With the much-anticipated turning of the calendar from September to October, so begins the turning-on of finned-life of all-forms all-throughout the surf.  Fin-ally.  What ensues to inspire are the orchestration of the most opportune tides of dawn and twilight that the surfcaster dreams of all-summer-long.  As if like clockwork, back bays empty of anchovies, silverside, mullet, shad, and peanut bunker to kick-start the fall run in earnest.  Larger Stripers suddenly appear in the nighttime tide.  Schools of False Albacore porpoise with mouths wide-open through the saltwater's surface, colliding with this egress of southern-swimming bait. Young Bluefish blitz the shoreline and Bonito make for an interesting by-catch.  Seabirds fish-find in flocks and dive into dark balls of bait.  Inshore pods of dolphin surface for air.  The light of day shortens and the life-blood of water slowly sheds of temperature, as a web of migrating sea-life weaves together before our witnessing wonderment of participation as fishermen.     

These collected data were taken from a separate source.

(** * SwapSathi: escrow contract and deal store, embedded and verified

    The development has two parts, one per layer of the repository:

    - [Escrow]: the Solidity contract [SwapSathiEscrow]
      (contracts/EscrowContract.sol) as a state-and-error monad over the
      contract storage and a token ledger;
    - [DB]: the deal store [SwapSathiDB] (lib/database.ts) and the route
      handlers that drive it (app/api/deals), as functions over the tables.

    The two embeddings come first; [EscrowFacts] and [DBFacts] then hold
    what is proved of them, [EscrowMore] and [DBMore] what else the code
    shows: invariants of the contract over all its calls, the guards of
    each function, and the behaviour of the routes request by request. *)

From Stdlib Require Import ZArith NArith QArith Qround Qabs Lia Bool List Sorted.
From Stdlib Require Import DecimalString Lqa.
From stdpp Require Import base option list gmap strings.

(* ===================================================================== *)
(** * Part I: the escrow contract                                         *)
(* ===================================================================== *)

Module Escrow.

Local Open Scope N_scope.

(** ** Machine integers and the result of a call *)

Definition address := N.

(** [uint256] values are kept in [N]; Solidity 0.8 checks every [+], [-]
    and [*] and reverts with a panic when the result leaves the range. *)
Definition MAX_UINT256 : N := 2 ^ 256 - 1.

Inductive result (A : Type) : Type :=
| Ok (a : A)
| Revert (reason : string).
Arguments Ok {A} a.
Arguments Revert {A} reason.

(** ** Storage *)

Inductive DealStatus : Set :=
| Created | Funded | PaymentSent | Completed | Disputed | Cancelled.

Definition DealStatus_eqb (a b : DealStatus) : bool :=
  match a, b with
  | Created, Created | Funded, Funded | PaymentSent, PaymentSent
  | Completed, Completed | Disputed, Disputed | Cancelled, Cancelled => true
  | _, _ => false
  end.

Record Deal : Set := mkDeal {
  dealId : N;
  buyer : address;
  seller : address;
  token : address;
  amount : N;
  inrAmount : N;
  status : DealStatus;
  createdAt : N;
  expiresAt : N;
  sellerConfirmed : bool;
  buyerConfirmed : bool
}.

(** What [deals[id]] reads for an id that was never written. *)
Definition zeroDeal : Deal :=
  mkDeal 0 0 0 0 0 0 Created 0 0 false false.

Definition set_status (s : DealStatus) (d : Deal) : Deal :=
  mkDeal (dealId d) (buyer d) (seller d) (token d) (amount d) (inrAmount d)
         s (createdAt d) (expiresAt d) (sellerConfirmed d) (buyerConfirmed d).

Definition set_buyerConfirmed (b : bool) (d : Deal) : Deal :=
  mkDeal (dealId d) (buyer d) (seller d) (token d) (amount d) (inrAmount d)
         (status d) (createdAt d) (expiresAt d) (sellerConfirmed d) b.

Definition set_sellerConfirmed (b : bool) (d : Deal) : Deal :=
  mkDeal (dealId d) (buyer d) (seller d) (token d) (amount d) (inrAmount d)
         (status d) (createdAt d) (expiresAt d) b (buyerConfirmed d).

Record Storage : Type := mkStorage {
  deals : gmap N Deal;
  userReputation : gmap address N;
  nextDealId : N;
  arbitrator : address;
  feeRecipient : address;
  platformFeePercent : N
}.

Definition DEAL_TIMEOUT : N := 24 * 3600.
Definition DISPUTE_FEE : N := 10 ^ 15.
Definition ONE_HOUR : N := 3600.

(** The ERC20 tokens the contract moves are external contracts.  They
    are modelled as one ledger of balances and allowances with the
    standard semantics: a transfer reverts when the holder's balance (or
    the spender's allowance) is too small and moves the amount otherwise. *)
Record Ledger : Type := mkLedger {
  balances : gmap (address * address) N;            (* (token, holder) *)
  allowances : gmap (address * address * address) N (* (token, owner, spender) *)
}.

Definition balanceOf (l : Ledger) (tok who : address) : N :=
  default 0 (balances l !! (tok, who)).

Definition allowance (l : Ledger) (tok owner spender : address) : N :=
  default 0 (allowances l !! (tok, owner, spender)).

Record World : Type := mkWorld {
  storage : Storage;
  ledger : Ledger
}.

(** ** Effects visible from outside *)

Inductive Event : Set :=
| DealCreated (id : N) (b s tok : address) (amt inr : N)
| DealFunded (id : N) (b : address)
| PaymentSentEv (id : N) (b : address)
| PaymentConfirmed (id : N) (s : address)
| DealCompleted (id : N)
| DealDisputed (id : N) (initiator : address)
| DealCancelled (id : N).
(** The labels seen so far, each kept at its first position. *)
Definition add_new (acc : list string) (k : string) : list string :=
  if existsb (String.eqb k) acc then acc else acc ++ [k].
Definition first_occurrences (l : list string) : list string :=
  fold_left add_new l [].

Section Tables.

Variable libm_pow : float -> float -> float.
Variable float_repr : float -> string.

Local Open Scope string_scope.

(** Both powers of the ratio exist (no overflow). *)
Definition pow_ok (D_orig D : float) : bool :=
  is_ok (float_pow libm_pow (div D D_orig) 2)
  && is_ok (float_pow libm_pow (div D D_orig) 3).

Definition group_labels (with_eff : bool) (r : string) : list string :=
  ["Flow_D" ++ r; "Head_D" ++ r; "Power_kW_D" ++ r]
  ++ (if with_eff then ["Efficiency_D" ++ r] else []).

Definition derived (with_eff : bool) (D_orig : float)
           (fl hd pw : Series) (D : float) : list (string * Series) :=
  let ratio := div D D_orig in
  let r2 := value_or nan (float_pow libm_pow ratio 2) in
  let r3 := value_or nan (float_pow libm_pow ratio 3) in
  let fl' := series_mul_scalar fl ratio in
  let hd' := series_mul_scalar hd r2 in
  let pw' := series_mul_scalar pw r3 in
  [("Flow_D" ++ float_repr D, fl'); ("Head_D" ++ float_repr D, hd');
   ("Power_kW_D" ++ float_repr D, pw')]
  ++ (if with_eff
      then [("Efficiency_D" ++ float_repr D, efficiency fl' hd' pw')]
      else []).

Definition final_table (with_eff : bool) (D_orig : float)
           (fl hd pw : Series) (new_dias : list float) (t : DataFrame)
  : DataFrame :=
  fold_left (fun acc D => set_all acc (derived with_eff D_orig fl hd pw D))
            new_dias t.

(** Distinct targets of the list have distinct texts, hence distinct
    labels. *)
Definition labels_distinct (new_dias : list float) : Prop :=
  forall D1 D2, In D1 new_dias -> In D2 new_dias ->
                float_repr D1 = float_repr D2 -> D1 = D2.

End Tables.

(** The frame a successful read returns. *)
Definition frame_of (r : result (DataFrame * option float))
  : result DataFrame :=
  match r with
  | Ok (df, _) => Ok df
  | Raise e => Raise e
  end.

(** The value a cell gives in fixed-range mode: a number itself, a
    text what [float] reads in it, a blank cell NaN. *)
Definition cell_value (py_float : string -> result float) (v : cell)
  : float :=
  match v with
  | Num x => x
  | Text s => value_or nan (py_float s)
  | Blank | Other => nan
  end.

(** The row of a sheet that holds one reading, flow, head and power, in
    its first three cells. *)
Definition reading_row (s : float * float * float) : list cell :=
  let '(a, b, c) := s in [Num a; Num b; Num c].

Definition reading_no_nan (s : float * float * float) : bool :=
  let '(a, b, c) := s in
  negb (is_nan a) && negb (is_nan b) && negb (is_nan c).

(** The cells that are no number: a text [float] rejects, and an object
    that is neither a number nor a text. *)
Definition is_nonnum (py_float : string -> result float) (v : cell) : bool :=
  match v with
  | Text s => negb (is_ok (py_float s))
  | Other => true
  | Blank | Num _ => false
  end.

(** A computation is local to the newest object of the store when,
    whatever its outcome, it leaves every older object as it was and
    changes in the newest one only columns under derived labels. *)
Definition local (h : heap) {A : Type} (m : py A) : Prop :=
  forall t, exists r t',
    m (h ++ [t]) = (r, h ++ [t'])
    /\ forall k, is_derived k = false -> getitem t' k = getitem t k.

(** ** The three variants *)

Inductive variant : Type := App | App1 | App3.

Section Variants.

Variable libm_pow : float -> float -> float.
Variable float_repr : float -> string.

Local Open Scope string_scope.

(** The engine each script defines, and the labels of its base
    columns. *)
Definition engine (v : variant) : ref -> float -> list float -> py ref :=
  match v with
  | App | App1 => apply_affinity libm_pow float_repr
  | App3 => apply_affinity3 libm_pow float_repr
  end.

Definition flow_label (v : variant) : string :=
  match v with App | App1 => "Flow_orig" | App3 => "Flow_input" end.
Definition head_label (v : variant) : string :=
  match v with App | App1 => "Head_orig" | App3 => "Head_m" end.
Definition power_label (v : variant) : string :=
  match v with App | App1 => "Power_orig_kW" | App3 => "Power_input_kW" end.

Definition has_efficiency (v : variant) : bool :=
  match v with App | App1 => false | App3 => true end.

End Variants.

(** A column of numbers a reading may hold: finite binary64 values. *)
Definition finite_values (s : Series) : bool :=
  forallb (fun x => is_finite x && valid x) s.

(** ** Concrete inputs

    Instances of the library functions, used to run the model on
    examples.  [pow] squares and cubes by multiplication.  [repr] is
    Python's text of a float on the integer-valued floats below [1e16],
    the infinities, the zeros and NaN; any other value is printed as
    mantissa and binary exponent, which is not Python's shortest decimal
    text.  [round] is numpy's scaling method: multiply by the power of
    ten, round to the nearest integer (ties to even), divide. *)

Module Sample.

Local Open Scope string_scope.

Definition pow (x y : float) : float :=
  if eqb y (of_Z 2) then mul x x
  else if eqb y (of_Z 3) then mul (mul x x) x
  else nan.

Definition repr (x : float) : string :=
  match x with
  | S754_nan => "nan"
  | S754_infinity s => if s then "-inf" else "inf"
  | S754_zero s => if s then "-0.0" else "0.0"
  | S754_finite s m e =>
      match Py.int_of_float x with
      | Ok n =>
          if Py.is_integer x && (Z.abs n <? 10 ^ 16)%Z
          then Py.str_of_int n ++ ".0"
          else (if s then "-" else "") ++ Py.str_of_int (Zpos m)
               ++ "*2**" ++ Py.str_of_int e
      | Raise _ => "nan"
      end
  end.
(** * GuardianApiCognitoStack: the declared resource graph

    A shallow embedding of [cdk_stacks/api_cognito_auth_stack.py] and
    [app.py].  The stack's constructor is a straight-line sequence of
    construct declarations; each declaration registers a node in the
    construct tree of the enclosing stack and may raise when the chosen
    construct id is already taken in its scope.  The constructor is
    therefore embedded as a computation in a state-and-error monad over
    the construct tree, and the SDK constructors it calls are embedded as
    the primitive operations of that monad.

    Python object references to constructs are embedded as the node path
    of the construct (relative to the stack), which is what identifies a
    construct inside a stack.

    The tree holds the constructs the source declares, and the two kinds
    of children the SDK adds on their behalf that the properties below
    depend on: the default deployment and stage of a REST API built with
    [deploy] set, and the OPTIONS method of a resource with CORS
    preflight options.  Resources the provider derives further down
    (subnets, route tables, permissions) are outside the tree. *)

From Stdlib Require Import String Ascii List Bool Arith Lia.
Import ListNotations.
Local Open Scope string_scope.
Local Open Scope list_scope.

Set Implicit Arguments.

(** ** Construct paths *)

Definition Path := list string.

Fixpoint path_eqb (p q : Path) : bool :=
  match p, q with
  | [], [] => true
  | a :: p', b :: q' => String.eqb a b && path_eqb p' q'
  | _, _ => false
  end.

(** ** Strings of a template

    Some attributes of a resource are known only to the provider, once
    the resource exists; its id is one of them.  The SDK hands such an
    attribute out as a token, and a string built from tokens is
    synthesized as the join of its literal text and the references to
    the resources the tokens stand for. *)

Inductive Fragment :=
| Lit (s : string)
| Ref (p : Path).

(** A string of a template: the fragments to be joined. *)
Definition Str := list Fragment.

(** A Python string literal. *)
Definition lit (s : string) : Str := [Lit s].

(** Adjacent literal fragments are one literal fragment. *)
Fixpoint join_literals (l : list Fragment) : Str :=
  match l with
  | [] => []
  | Lit a :: l' =>
      match join_literals l' with
      | Lit b :: r => Lit (a ++ b) :: r
      | r => Lit a :: r
      end
  | Ref p :: l' => Ref p :: join_literals l'
  end.

(** A Python f-string: the concatenation of its parts. *)
Definition fstring (parts : list Str) : Str := join_literals (concat parts).

Definition Fragment_eqb (a b : Fragment) : bool :=
  match a, b with
  | Lit x, Lit y => String.eqb x y
  | Ref p, Ref q => path_eqb p q
  | _, _ => false
  end.

Fixpoint Str_eqb (a b : Str) : bool :=
  match a, b with
  | [], [] => true
  | x :: a', y :: b' => Fragment_eqb x y && Str_eqb a' b'
  | _, _ => false
  end.
(** * RMD_Analyzer: the pixel classification engine

    A shallow embedding of the engine, [rgbToHsv] and
    [analyzeImagePixelData] (the module that [App.tsx] imports as
    [utils/colorUtils]), together with the result types of [types.ts], the
    helper [hexToRgb] of the same module and the chart rows of
    [AnalysisCharts.tsx].

    Modelling choices.
    - A JavaScript number that holds a pixel count or a dimension is an
      integer [Z]; a number produced by [/] is an IEEE 754 binary64 value,
      Rocq's primitive [float], whose operations round exactly as the
      JavaScript ones do.  The integers are the code's numbers as long as
      they stay within 2^53 in absolute value, where binary64 is exact: a
      product [width * height] beyond that is rounded by the code, and
      statements about [totalPixels] on arbitrary dimensions say so.
    - [ImageData.data] is a [Uint8ClampedArray]: a [list Z] of bytes.  Reading
      it past its end yields [undefined], here [None].
    - The seven local counters of the loop are a record that the loop body
      threads through the iterations.
    - Where the caller's objects matter, the engine runs against a store of
      objects reached by reference ([Store]): the [ImageData] object and its
      buffer are two cells of it, and a returned value shows the references
      it holds.
    - A string is a [string] of 8-bit characters; [hexToRgb] accepts ASCII
      characters only, so nothing it accepts is left out. *)

From Stdlib Require Import String Ascii ZArith List Lia Bool Permutation.
From Stdlib Require Import Floats.
Import ListNotations.

Set Warnings "-inexact-float".
Local Open Scope Z_scope.

(** * Part I: the program *)

(** ** Numbers *)

Module Js.

(** The binary64 value nearest to an integer (exact below 2^53). *)
Definition ofZ (z : Z) : float :=
  SF2Prim (binary_normalize prec emax z 0 false).

(** [ToNumber] of an element read from a typed array: [undefined] is NaN. *)
Definition toNumber (x : option Z) : float :=
  match x with
  | Some z => ofZ z
  | None => nan
  end.

Definition isNaN (x : float) : bool := negb (x =? x)%float.

(** [x < k], [x > k] and [x === k] for an array element [x] and an integer
    literal [k]; every comparison with [undefined] is false. *)
Definition lt (x : option Z) (k : Z) : bool :=
  match x with Some z => z <? k | None => false end.

Definition gt (x : option Z) (k : Z) : bool :=
  match x with Some z => z >? k | None => false end.

Definition strictEq (x : option Z) (k : Z) : bool :=
  match x with Some z => z =? k | None => false end.

(** [Math.max] and [Math.min] on two arguments: NaN is contagious and
    [+0] is larger than [-0]. *)
Definition max2 (x y : float) : float :=
  if isNaN x || isNaN y then nan
  else if (x <? y)%float then y
  else if (y <? x)%float then x
  else if get_sign x then y else x.

Definition min2 (x y : float) : float :=
  if isNaN x || isNaN y then nan
  else if (x <? y)%float then x
  else if (y <? x)%float then y
  else if get_sign x then x else y.

Definition Math_max (x y z : float) : float := max2 (max2 x y) z.
Definition Math_min (x y z : float) : float := min2 (min2 x y) z.

(** How a call completes: with a value, or with a thrown error.  The one
    error is the one the specification names; no statement of the source
    throws it, or anything else. *)
Inductive error : Set :=
| MalformedInputError.

Inductive completion (A : Type) : Type :=
| Normal (v : A)
| Throw (e : error).

Arguments Normal {A} v.
Arguments Throw {A} e.

End Js.

(** ** Data model ([types.ts]) *)

Module ColorCategory.
Record t : Set := mk {
  name : string;
  id : string;
  color : string;
  count : Z;
  percentage : float
}.
End ColorCategory.

Module AnalysisResult.
Record t : Set := mk {
  totalPixels : Z;
  processedPixels : Z;
  excludedPixels : Z;
  categories : list ColorCategory.t;
  width : Z;
  height : Z
}.
End AnalysisResult.

(** The DOM's [ImageData], as far as the engine reads it. *)
Module ImageData.
Record t : Set := mk {
  width : Z;
  height : Z;
  data : list Z
}.

(** [data[i]] *)
Definition get (img : t) (i : nat) : option Z := nth_error (data img) i.

(** The shape the browser guarantees: four bytes for each declared pixel. *)
Definition wellFormed (img : t) : Prop :=
  Z.of_nat (length (data img)) = width img * height img * 4.
End ImageData.

(** ** RGB to HSV *)

Module Hsv.
Record t : Set := mk { h : float; s : float; v : float }.
End Hsv.

Definition rgbToHsv (r g b : float) : Hsv.t :=
  let r := (r / 255)%float in
  let g := (g / 255)%float in
  let b := (b / 255)%float in
  let max := Js.Math_max r g b in
  let min := Js.Math_min r g b in
  let v := max in
  let d := (max - min)%float in
  let s := if (max =? 0)%float then 0%float else (d / max)%float in
  let h :=
    if negb (max =? min)%float then
      let h :=
        if (max =? r)%float then
          ((g - b) / d + (if (g <? b)%float then 6 else 0))%float
        else if (max =? g)%float then ((b - r) / d + 2)%float
        else if (max =? b)%float then ((r - g) / d + 4)%float
        else 0%float in
      (h / 6)%float
    else 0%float in
  Hsv.mk (h * 360)%float s v.

(** ** The loop's counters *)

Module Counters.
Record t : Set := mk {
  excludedPixels : Z;
  countWarm : Z;
  countDarkGreen : Z;
  countBlue : Z;
  countNeonGreen : Z;
  countGrey : Z;
  countOther : Z
}.

Definition zero : t := mk 0 0 0 0 0 0 0.

(** The names of the seven counters. *)
Inductive var : Set :=
| ExcludedPixels
| CountWarm
| CountDarkGreen
| CountBlue
| CountNeonGreen
| CountGrey
| CountOther.

Definition read (x : var) (c : t) : Z :=
  match x with
  | ExcludedPixels => excludedPixels c
  | CountWarm => countWarm c
  | CountDarkGreen => countDarkGreen c
  | CountBlue => countBlue c
  | CountNeonGreen => countNeonGreen c
  | CountGrey => countGrey c
  | CountOther => countOther c
  end.

(** [x++] *)
Definition incr (x : var) (c : t) : t :=
  match x with
  | ExcludedPixels =>
      mk (excludedPixels c + 1) (countWarm c) (countDarkGreen c) (countBlue c)
         (countNeonGreen c) (countGrey c) (countOther c)
  | CountWarm =>
      mk (excludedPixels c) (countWarm c + 1) (countDarkGreen c) (countBlue c)
         (countNeonGreen c) (countGrey c) (countOther c)
  | CountDarkGreen =>
      mk (excludedPixels c) (countWarm c) (countDarkGreen c + 1) (countBlue c)
         (countNeonGreen c) (countGrey c) (countOther c)
  | CountBlue =>
      mk (excludedPixels c) (countWarm c) (countDarkGreen c) (countBlue c + 1)
         (countNeonGreen c) (countGrey c) (countOther c)
  | CountNeonGreen =>
      mk (excludedPixels c) (countWarm c) (countDarkGreen c) (countBlue c)
         (countNeonGreen c + 1) (countGrey c) (countOther c)
  | CountGrey =>
      mk (excludedPixels c) (countWarm c) (countDarkGreen c) (countBlue c)
         (countNeonGreen c) (countGrey c + 1) (countOther c)
  | CountOther =>
      mk (excludedPixels c) (countWarm c) (countDarkGreen c) (countBlue c)
         (countNeonGreen c) (countGrey c) (countOther c + 1)
  end.

(** The pixels counted under one of the six categories. *)
Definition categorised (c : t) : Z :=
  countWarm c + countDarkGreen c + countBlue c + countNeonGreen c
  + countGrey c + countOther c.

(** Every pixel the loop has visited. *)
Definition visited (c : t) : Z := excludedPixels c + categorised c.
End Counters.

(** ** The engine *)

(** The test of the Warm band on a converted pixel. *)
Definition isWarm (x : Hsv.t) : bool :=
  (0 <=? Hsv.h x)%float && (Hsv.h x <=? 75)%float
  && (0.55 <=? Hsv.s x)%float && (0.35 <=? Hsv.v x)%float.

(** [r === R && g === G && b === B], the shape of the magenta test and of the
    four strict colour tests. *)
Definition isRgb (r g b : option Z) (R G B : Z) : bool :=
  Js.strictEq r R && Js.strictEq g G && Js.strictEq b B.

Definition isMagenta (r g b : option Z) : bool := isRgb r g b 255 0 255.

Definition isBorder (r g b : option Z) : bool :=
  Js.gt r 150 && Js.gt b 150 && Js.lt g 60.
Lemma set_calibration_factor_closed (gauge : Z) (cal : float) :
  set_calibration_factor gauge cal w
  = (if decide (gauge = 1%Z \/ gauge = 2%Z)
     then Err PortNotOpenError else Ok None, w).
Proof using port_closed.
  destruct (decide (gauge = 1%Z \/ gauge = 2%Z)) as [[-> | ->] | Hn].
  - rewrite set_calibration_factor_1_shape.
    apply acknowledged_closed; [| assumption].
    ascii_command.
  - rewrite set_calibration_factor_2_shape.
    apply acknowledged_closed; [| assumption].
    ascii_command.
  - unfold set_calibration_factor.
    destruct (decide (gauge = 1%Z)) as [? | _]; [tauto |].
    destruct (decide (gauge = 2%Z)) as [? | _]; [tauto |].
    reflexivity.
Qed.

Lemma set_units_closed (unit : Z) :
  set_units unicode_decimal unit w = (Err PortNotOpenError, w).
Proof using port_closed.
  rewrite set_units_shape. apply acknowledged_closed; [| assumption].
  ascii_command.
Qed.

Lemma set_filter_closed (G1 G2 : Z) :
  set_filter unicode_decimal G1 G2 w = (Err PortNotOpenError, w).
Proof using port_closed.
  rewrite set_filter_shape.
  apply acknowledged_closed; [| assumption].
  ascii_command.
Qed.

Lemma set_display_resolution_closed :
  set_display_resolution unicode_decimal w = (Err PortNotOpenError, w).
Proof using port_closed.
  rewrite set_display_resolution_shape.
  apply acknowledged_closed; [| assumption]. reflexivity.
Qed.

Lemma init_closed : __init__ unicode_decimal w = (Err PortNotOpenError, w).
Proof using port_closed.
  unfold __init__. unfold bind at 1. rewrite set_filter_closed. reflexivity.
Qed.

End Closed.

(** C8, as the code has it.  [close()] twice does not raise, and the second
    call changes nothing, so the port is released once.  After [close()]
    every method that issues a command raises at its first write, before a
    byte is written or read and leaving the state as it was;
    [set_calibration_factor] with a gauge other than 1 and 2 issues no
    command and returns [None] as it does on an open port. *)
Theorem close_twice_and_use_after_close (unicode_decimal : N -> option N)
    (w : world) (gauge unit G1 G2 : Z) (cal : float) :
  let closed := snd (close w) in
  fst (close w) = Ok tt /\
  close closed = (Ok tt, closed) /\
  releases closed = (releases w + (if is_open (ser w) then 1 else 0))%nat /\
  get_pressure unicode_decimal gauge closed = (Err PortNotOpenError, closed) /\
  get_gauge_type closed = (Err PortNotOpenError, closed) /\
  get_calibration_factor closed = (Err PortNotOpenError, closed) /\
  set_calibration_factor gauge cal closed
  = (if decide (gauge = 1%Z \/ gauge = 2%Z)
     then Err PortNotOpenError else Ok None, closed) /\
  set_units unicode_decimal unit closed = (Err PortNotOpenError, closed) /\
  set_filter unicode_decimal G1 G2 closed = (Err PortNotOpenError, closed) /\
  set_display_resolution unicode_decimal closed
  = (Err PortNotOpenError, closed) /\
  __init__ unicode_decimal closed = (Err PortNotOpenError, closed).
Proof.
  intros closed. pose proof (close_closes w) as Hc. fold closed in Hc.
  split; [destruct w as [[[] lines hist] out]; reflexivity |].
  split; [apply close_closed, Hc |].
  split; [apply releases_close |].
  split; [apply get_pressure_closed, Hc |].
  split; [apply get_gauge_type_closed, Hc |].
  split; [apply get_calibration_factor_closed, Hc |].
  split; [apply set_calibration_factor_closed, Hc |].
  split; [apply set_units_closed, Hc |].
  split; [apply set_filter_closed, Hc |].
  split; [apply set_display_resolution_closed, Hc |].
  apply init_closed, Hc.
Qed.

(** * Instances *)

(** C3 at a reading with status 3. *)
Lemma get_pressure_label_and_value_witness :
  exists label,
    nth_error status_labels 3 = Some label /\
    get_pressure no_unicode_digits 2
      (fresh [reply ACK; reply (b "3,2.5e-3")])
    = (Ok (label, S754_finite false 5764607523034235 (-61)),
       after (fresh [reply ACK; reply (b "3,2.5e-3")]) 2
         (exchanged (wire (u "PR" ++ fmt_i 2))
            (fresh [reply ACK; reply (b "3,2.5e-3")]))
         [label]).
Proof.
  apply (proj2 (get_pressure_label_and_value no_unicode_digits) 2%Z
           (fresh [reply ACK; reply (b "3,2.5e-3")])
           (u "3,2.5e-3") (u "3") (u "2.5e-3") 3%Z
           (S754_finite false 5764607523034235 (-61)));
    try reflexivity; lia.
Defined.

Like the aching desire to counterbalance against a deeply bent rod to the quiet of night, I'm long overdue (103 days since my last post published in early July) in sharing new blog content.  The following images are those prints I've recently developed from my digital darkroom.  This "roll of film" captured a few of my October outings, beginning with the new moon of the 9th.  In all regards, the best is yet to come, as I cannot wait to capture more photos, and fish..





A healthy showing of Bass to 33" appeared "out back," kicking-off October to a nice start.


A painted body of stripes marking the cycloid-shaped scales of Sax; always such a spectacular sight bringing color to a colorless night.




A fine specimen taken on the night of October's new moon.  "When the moon's away, the Bass will play."


Recounting the day and strategizing the movement of predator and prey.


An angler trying his luck during a run of mullet.




Martha's Vineyard, Nantucket, Block Island, or... Sandy Hook?


A 2oz. Hogy Heavy looking pretty in pink.  As of Oct. 16th, I only got to run it through or close enough to busting Albies on two retrieves.  With a rigid work schedule taking priority, I am often told far too often that I "missed a real good one earlier."  The season is far from over yet..      


Sanderlings (Calidris alba)


Atlantic Silverside on the move south.


500+ Atlantic Silverside (& bay anchovy) fill the plastic cooler of two "fishermen's" seine netting efforts.  I was told they "taste good."  My opinion is that during mid-October, they "look better" schooling the shore's shallows en masse.  They look best when going aerial as Albie's, Bass, or Blues have their way. 




Fish-finders of the sky doing their thing over silverside, mullet, and anchovy.


Gills bled-out, isthmus sliced, yet.. forgotten.  


The tell-tale anatomy of a surf-sought seasonal pursuit: finlets followed by a lunate tail.


A dead Albie's pectoral fin.




Mullet by the millions on the move south.


Life, recklessly discarded and carelessly disregarded.  The lack of respect for a such a species of fish that comes to play disgusts someone like me when there are three of them left for dead on a beach after a single afternoon of maniacal metal slinging.  


A westerly-wind stirs up the surface and churns sand at this angler's finding feet.  Surfcasters, October has arrived!


It's only the fluid tidal motion of saltwater that serves to distinguish the stark boundary between the world's greatest metropolis of concrete and skyscrapers from the very antipode of human endeavor: pristine saltwater marshes, estuaries, slopes of drifting sand, and a littoral seascape home to scores of varieties of life.